## Exercise instructions
Count how many lines below contain the word "reasoning", then give that number alone.

## Data shown
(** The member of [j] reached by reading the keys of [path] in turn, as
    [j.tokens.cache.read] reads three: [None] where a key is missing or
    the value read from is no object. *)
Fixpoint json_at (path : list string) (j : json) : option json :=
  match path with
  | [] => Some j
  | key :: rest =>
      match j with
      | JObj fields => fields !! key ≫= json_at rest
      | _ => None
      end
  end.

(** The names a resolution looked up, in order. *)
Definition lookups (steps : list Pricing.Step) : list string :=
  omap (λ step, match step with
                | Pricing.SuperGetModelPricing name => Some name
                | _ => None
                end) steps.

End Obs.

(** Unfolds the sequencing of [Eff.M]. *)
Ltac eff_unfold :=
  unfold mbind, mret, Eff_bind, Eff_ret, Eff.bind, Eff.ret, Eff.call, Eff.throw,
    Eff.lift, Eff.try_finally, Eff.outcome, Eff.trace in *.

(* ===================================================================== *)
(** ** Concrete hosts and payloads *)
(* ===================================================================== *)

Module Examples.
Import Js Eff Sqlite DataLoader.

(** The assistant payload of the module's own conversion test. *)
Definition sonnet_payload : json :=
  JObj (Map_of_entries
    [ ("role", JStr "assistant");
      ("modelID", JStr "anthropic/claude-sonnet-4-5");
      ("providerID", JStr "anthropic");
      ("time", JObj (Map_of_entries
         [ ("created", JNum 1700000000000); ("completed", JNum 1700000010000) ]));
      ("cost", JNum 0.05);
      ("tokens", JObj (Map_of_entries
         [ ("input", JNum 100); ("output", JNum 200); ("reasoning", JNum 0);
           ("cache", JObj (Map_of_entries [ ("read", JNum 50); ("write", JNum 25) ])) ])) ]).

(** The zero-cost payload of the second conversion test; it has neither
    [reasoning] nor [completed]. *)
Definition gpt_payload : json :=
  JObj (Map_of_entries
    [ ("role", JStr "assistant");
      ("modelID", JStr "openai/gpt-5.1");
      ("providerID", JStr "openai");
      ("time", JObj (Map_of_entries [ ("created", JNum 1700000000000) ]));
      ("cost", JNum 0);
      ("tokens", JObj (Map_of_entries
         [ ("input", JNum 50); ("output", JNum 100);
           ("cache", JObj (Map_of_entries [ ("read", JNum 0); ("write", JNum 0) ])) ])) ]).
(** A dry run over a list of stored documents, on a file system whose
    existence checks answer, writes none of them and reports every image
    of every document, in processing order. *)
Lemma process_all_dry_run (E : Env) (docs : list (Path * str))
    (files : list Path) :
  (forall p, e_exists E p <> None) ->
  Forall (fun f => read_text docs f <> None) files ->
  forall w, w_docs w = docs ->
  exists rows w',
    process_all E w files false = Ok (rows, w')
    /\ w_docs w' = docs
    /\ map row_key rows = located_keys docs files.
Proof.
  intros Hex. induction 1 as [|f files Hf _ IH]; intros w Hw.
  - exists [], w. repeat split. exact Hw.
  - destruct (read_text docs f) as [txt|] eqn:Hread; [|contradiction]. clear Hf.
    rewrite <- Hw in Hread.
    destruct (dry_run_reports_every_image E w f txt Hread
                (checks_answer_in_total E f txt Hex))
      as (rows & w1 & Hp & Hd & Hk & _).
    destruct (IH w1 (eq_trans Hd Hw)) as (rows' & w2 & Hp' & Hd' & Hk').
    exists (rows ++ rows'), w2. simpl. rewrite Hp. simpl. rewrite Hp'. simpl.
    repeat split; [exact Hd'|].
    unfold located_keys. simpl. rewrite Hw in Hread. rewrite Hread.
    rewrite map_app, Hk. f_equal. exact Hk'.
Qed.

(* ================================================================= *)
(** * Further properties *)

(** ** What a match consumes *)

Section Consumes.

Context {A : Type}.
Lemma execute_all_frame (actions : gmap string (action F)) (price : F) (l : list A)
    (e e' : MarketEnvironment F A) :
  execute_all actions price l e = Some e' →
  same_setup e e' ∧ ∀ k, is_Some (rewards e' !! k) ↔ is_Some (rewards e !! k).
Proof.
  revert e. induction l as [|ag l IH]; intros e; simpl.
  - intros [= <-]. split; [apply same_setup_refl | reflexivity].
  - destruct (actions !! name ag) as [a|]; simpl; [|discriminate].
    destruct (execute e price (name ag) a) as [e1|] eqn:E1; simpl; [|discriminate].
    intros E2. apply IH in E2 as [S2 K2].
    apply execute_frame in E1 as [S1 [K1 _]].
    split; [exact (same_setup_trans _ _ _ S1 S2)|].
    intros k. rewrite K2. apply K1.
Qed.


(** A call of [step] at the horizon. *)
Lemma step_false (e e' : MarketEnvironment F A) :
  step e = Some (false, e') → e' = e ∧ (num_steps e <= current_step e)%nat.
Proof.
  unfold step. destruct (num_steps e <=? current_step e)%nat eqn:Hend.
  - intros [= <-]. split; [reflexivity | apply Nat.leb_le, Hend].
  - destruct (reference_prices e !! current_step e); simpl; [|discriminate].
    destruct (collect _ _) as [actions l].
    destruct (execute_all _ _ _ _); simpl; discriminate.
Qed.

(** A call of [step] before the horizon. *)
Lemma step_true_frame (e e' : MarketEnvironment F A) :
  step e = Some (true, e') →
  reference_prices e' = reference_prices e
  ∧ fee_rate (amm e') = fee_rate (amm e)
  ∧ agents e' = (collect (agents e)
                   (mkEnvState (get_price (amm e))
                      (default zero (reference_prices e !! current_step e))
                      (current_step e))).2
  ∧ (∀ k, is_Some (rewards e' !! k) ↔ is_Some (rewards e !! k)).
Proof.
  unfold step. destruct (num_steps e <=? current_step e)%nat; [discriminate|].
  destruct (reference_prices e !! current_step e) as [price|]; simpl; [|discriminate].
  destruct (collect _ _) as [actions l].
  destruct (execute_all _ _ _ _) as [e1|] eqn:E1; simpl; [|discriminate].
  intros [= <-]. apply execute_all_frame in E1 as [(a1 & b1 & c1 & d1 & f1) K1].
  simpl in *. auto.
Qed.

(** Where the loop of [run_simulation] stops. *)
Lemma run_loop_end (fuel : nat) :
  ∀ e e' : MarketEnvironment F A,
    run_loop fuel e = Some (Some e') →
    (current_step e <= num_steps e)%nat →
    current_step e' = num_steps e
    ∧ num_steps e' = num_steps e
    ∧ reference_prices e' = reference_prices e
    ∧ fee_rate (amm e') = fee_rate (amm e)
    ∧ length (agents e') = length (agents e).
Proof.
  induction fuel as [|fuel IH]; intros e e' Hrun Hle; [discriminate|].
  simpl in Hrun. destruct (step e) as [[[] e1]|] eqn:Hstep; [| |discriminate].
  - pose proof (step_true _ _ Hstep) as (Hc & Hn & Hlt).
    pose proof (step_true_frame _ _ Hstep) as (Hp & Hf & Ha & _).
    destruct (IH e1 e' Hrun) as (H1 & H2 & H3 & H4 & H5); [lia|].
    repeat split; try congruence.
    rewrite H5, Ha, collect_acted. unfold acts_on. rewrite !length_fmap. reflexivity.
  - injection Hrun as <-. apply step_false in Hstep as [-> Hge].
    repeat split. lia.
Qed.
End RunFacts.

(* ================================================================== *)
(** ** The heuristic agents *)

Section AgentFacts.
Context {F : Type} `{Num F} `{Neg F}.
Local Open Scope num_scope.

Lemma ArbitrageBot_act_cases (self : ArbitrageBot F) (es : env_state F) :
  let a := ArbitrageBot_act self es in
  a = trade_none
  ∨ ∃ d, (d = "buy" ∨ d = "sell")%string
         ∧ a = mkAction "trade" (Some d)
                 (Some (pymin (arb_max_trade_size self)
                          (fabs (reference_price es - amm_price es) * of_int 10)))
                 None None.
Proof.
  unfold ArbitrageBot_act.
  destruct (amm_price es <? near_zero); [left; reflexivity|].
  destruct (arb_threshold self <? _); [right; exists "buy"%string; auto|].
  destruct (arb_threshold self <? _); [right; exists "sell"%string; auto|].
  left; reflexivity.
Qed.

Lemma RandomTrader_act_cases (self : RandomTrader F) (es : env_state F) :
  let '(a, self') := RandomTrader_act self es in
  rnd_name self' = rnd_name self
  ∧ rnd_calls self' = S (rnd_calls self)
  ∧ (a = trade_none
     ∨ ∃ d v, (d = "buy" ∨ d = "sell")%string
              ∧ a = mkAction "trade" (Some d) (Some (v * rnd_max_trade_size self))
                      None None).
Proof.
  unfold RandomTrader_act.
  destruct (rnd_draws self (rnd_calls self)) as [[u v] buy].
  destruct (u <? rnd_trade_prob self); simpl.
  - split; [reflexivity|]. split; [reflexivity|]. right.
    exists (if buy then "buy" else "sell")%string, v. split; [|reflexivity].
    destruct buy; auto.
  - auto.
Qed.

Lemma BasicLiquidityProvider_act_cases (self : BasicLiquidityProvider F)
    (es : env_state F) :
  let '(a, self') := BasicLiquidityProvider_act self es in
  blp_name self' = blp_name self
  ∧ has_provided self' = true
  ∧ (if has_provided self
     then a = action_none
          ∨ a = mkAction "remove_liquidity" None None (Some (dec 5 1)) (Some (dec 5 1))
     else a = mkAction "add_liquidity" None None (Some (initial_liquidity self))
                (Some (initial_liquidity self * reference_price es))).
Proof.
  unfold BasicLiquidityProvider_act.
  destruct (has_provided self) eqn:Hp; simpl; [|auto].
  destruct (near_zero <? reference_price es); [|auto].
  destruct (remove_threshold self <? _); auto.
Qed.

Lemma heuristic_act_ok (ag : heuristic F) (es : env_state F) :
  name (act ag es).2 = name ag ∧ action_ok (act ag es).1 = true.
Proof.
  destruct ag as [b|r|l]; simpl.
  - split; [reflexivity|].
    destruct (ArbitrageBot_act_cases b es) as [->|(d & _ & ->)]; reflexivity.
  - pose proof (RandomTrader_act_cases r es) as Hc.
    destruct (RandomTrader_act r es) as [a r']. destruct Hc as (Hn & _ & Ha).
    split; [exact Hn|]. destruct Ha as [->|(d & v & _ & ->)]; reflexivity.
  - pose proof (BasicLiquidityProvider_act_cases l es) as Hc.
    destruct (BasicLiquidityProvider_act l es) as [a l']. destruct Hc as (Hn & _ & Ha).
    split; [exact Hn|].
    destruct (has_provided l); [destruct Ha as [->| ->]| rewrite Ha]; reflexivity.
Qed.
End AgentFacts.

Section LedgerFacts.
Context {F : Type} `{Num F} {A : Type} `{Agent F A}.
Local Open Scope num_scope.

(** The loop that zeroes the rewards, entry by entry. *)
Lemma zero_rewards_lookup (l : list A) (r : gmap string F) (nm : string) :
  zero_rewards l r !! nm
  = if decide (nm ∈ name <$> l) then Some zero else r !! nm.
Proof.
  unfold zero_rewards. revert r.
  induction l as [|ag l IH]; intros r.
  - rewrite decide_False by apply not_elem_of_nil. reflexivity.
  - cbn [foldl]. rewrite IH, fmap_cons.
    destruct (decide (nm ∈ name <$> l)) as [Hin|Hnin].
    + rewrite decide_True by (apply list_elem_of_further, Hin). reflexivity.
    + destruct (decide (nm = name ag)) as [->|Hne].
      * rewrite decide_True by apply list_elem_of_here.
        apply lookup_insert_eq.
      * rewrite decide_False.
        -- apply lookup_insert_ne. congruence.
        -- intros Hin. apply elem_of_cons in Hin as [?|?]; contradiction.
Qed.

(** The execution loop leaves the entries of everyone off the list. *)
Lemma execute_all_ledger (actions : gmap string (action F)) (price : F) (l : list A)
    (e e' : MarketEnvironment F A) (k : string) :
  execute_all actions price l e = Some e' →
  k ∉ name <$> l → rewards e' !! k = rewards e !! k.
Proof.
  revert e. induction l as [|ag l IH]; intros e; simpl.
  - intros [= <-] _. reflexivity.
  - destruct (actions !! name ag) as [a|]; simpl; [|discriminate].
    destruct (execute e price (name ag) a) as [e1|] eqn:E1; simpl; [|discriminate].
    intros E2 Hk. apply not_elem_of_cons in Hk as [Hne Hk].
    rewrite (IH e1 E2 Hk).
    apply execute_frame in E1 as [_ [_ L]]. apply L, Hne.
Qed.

## Written solution
2